:: YOUR ASSIGNMENT ::
Print exactly the lines below between the line holding "destruct (Z.lt_ge_cases (6" and the line holding "change (u16 (4", inclusive, and nothing more.

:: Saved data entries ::
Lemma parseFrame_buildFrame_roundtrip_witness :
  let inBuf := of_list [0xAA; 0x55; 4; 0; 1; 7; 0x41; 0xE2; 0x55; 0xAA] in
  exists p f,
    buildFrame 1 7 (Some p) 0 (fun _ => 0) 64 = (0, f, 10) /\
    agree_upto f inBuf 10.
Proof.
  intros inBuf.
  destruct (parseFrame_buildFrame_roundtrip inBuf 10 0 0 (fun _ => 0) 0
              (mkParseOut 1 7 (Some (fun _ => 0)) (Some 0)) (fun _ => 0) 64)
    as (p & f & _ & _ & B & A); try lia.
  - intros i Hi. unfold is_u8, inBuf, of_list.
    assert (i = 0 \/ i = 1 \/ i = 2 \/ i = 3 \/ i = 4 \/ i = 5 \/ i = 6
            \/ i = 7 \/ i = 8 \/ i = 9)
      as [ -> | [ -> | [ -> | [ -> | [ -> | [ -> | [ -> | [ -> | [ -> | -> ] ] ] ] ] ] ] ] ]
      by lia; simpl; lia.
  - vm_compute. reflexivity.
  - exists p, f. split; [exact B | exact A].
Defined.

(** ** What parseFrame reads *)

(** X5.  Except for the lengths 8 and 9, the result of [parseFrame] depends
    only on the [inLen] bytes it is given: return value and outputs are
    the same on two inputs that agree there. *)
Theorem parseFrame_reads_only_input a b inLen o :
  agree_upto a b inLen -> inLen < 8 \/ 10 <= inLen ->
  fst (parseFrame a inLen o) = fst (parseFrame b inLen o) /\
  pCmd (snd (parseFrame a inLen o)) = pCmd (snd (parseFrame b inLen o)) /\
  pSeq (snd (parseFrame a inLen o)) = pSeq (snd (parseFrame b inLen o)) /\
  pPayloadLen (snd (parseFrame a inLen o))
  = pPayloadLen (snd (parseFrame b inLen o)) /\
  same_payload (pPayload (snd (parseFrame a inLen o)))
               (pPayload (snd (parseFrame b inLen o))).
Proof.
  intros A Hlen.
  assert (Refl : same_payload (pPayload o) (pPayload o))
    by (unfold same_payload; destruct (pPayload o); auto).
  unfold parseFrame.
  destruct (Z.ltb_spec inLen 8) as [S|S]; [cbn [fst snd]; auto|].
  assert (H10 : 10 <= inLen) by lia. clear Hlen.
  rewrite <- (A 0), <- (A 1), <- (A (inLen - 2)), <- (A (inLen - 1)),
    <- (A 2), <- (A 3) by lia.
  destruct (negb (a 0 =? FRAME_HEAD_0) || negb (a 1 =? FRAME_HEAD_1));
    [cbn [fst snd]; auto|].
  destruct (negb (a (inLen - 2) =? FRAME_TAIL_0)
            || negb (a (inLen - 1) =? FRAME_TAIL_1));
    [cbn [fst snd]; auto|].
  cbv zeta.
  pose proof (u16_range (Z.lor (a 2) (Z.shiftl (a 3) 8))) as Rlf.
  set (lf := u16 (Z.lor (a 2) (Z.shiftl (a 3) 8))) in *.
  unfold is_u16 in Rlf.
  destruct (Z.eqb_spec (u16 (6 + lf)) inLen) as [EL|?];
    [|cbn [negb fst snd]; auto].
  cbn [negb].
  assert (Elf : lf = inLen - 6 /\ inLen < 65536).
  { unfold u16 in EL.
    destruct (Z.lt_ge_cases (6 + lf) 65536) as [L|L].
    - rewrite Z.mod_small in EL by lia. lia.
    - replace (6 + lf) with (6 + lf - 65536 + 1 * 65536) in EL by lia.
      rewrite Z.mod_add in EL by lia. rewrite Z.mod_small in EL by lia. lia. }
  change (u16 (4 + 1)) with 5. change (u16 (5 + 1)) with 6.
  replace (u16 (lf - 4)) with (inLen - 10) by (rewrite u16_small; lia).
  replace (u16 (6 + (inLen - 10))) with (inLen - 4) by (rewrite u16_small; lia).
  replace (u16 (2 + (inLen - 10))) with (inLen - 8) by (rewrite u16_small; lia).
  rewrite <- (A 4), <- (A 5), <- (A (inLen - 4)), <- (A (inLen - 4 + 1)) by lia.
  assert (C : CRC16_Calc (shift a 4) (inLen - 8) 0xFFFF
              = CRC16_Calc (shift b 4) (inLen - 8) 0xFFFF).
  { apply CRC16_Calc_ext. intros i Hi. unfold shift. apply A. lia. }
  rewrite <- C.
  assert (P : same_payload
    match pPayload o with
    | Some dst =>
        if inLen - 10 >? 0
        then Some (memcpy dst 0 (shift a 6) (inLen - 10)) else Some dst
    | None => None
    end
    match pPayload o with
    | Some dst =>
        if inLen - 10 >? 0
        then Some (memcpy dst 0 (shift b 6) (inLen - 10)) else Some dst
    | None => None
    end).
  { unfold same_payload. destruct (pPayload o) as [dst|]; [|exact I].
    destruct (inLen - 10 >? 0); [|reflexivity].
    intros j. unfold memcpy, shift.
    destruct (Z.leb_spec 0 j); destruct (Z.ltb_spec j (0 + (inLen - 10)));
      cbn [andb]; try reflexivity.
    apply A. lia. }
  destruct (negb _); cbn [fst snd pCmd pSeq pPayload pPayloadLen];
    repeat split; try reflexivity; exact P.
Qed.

* * *

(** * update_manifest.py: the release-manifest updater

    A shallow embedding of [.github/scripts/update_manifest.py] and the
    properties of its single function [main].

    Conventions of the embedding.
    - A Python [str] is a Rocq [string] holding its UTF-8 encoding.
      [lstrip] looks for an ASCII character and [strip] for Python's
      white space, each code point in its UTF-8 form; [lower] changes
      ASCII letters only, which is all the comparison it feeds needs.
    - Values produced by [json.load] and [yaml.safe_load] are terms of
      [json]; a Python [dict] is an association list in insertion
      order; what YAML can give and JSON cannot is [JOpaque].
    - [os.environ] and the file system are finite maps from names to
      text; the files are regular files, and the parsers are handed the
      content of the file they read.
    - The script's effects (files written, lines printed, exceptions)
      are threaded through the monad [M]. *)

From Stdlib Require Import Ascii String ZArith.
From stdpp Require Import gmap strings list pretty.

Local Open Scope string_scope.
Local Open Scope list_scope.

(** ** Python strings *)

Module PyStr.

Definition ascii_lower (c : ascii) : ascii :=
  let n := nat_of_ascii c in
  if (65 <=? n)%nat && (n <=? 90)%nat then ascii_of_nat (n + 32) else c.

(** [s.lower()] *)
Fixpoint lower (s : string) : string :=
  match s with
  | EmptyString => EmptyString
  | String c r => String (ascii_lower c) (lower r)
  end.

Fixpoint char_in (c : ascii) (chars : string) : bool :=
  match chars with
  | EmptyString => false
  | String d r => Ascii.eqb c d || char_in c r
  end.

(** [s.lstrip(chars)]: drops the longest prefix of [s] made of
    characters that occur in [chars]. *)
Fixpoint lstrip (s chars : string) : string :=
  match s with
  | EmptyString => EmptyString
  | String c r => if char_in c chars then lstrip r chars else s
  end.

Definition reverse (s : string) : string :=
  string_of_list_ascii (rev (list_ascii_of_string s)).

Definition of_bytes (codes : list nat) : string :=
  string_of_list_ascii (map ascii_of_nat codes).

==

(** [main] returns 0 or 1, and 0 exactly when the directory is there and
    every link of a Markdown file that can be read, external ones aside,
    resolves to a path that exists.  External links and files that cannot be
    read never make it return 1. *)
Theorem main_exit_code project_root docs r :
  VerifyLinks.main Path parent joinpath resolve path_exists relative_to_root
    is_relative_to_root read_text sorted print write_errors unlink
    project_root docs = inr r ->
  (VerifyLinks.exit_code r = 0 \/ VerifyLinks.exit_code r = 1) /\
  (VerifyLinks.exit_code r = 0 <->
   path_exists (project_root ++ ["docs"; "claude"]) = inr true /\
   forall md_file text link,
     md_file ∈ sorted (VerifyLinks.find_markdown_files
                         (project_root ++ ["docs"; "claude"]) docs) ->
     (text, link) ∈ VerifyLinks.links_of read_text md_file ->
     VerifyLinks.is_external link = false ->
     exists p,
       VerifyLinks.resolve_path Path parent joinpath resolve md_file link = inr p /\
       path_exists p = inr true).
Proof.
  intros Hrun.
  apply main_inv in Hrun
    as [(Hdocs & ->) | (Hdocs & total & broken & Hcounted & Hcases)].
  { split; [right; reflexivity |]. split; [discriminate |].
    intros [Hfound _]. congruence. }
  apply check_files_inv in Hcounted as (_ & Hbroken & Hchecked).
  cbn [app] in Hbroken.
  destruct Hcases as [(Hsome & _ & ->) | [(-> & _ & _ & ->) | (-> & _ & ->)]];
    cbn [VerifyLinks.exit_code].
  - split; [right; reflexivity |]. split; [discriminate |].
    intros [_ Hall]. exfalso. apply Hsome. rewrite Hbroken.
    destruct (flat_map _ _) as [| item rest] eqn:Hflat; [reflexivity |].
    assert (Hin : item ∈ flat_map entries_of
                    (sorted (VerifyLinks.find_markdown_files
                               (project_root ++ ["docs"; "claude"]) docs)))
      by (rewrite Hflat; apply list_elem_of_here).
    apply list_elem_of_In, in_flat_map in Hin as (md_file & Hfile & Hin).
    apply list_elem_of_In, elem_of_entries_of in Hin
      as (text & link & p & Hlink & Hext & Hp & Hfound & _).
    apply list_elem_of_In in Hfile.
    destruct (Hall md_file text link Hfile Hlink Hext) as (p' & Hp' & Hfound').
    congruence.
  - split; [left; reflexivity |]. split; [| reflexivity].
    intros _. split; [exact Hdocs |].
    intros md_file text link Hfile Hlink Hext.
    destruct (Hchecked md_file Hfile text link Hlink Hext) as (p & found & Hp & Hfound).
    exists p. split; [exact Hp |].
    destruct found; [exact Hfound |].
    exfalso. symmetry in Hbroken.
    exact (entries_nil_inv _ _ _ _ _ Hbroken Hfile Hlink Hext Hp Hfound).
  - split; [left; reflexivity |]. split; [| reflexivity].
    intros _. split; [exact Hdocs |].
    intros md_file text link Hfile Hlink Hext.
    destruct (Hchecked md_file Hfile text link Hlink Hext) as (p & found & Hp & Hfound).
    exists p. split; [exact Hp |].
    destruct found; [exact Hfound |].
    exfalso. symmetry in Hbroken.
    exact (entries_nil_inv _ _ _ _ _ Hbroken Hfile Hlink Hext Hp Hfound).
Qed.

:: THE ANSWER ::
    destruct (Z.lt_ge_cases (6 + lf) 65536) as [L|L].
    - rewrite Z.mod_small in EL by lia. lia.
    - replace (6 + lf) with (6 + lf - 65536 + 1 * 65536) in EL by lia.
      rewrite Z.mod_add in EL by lia. rewrite Z.mod_small in EL by lia. lia. }
  change (u16 (4 + 1)) with 5. change (u16 (5 + 1)) with 6.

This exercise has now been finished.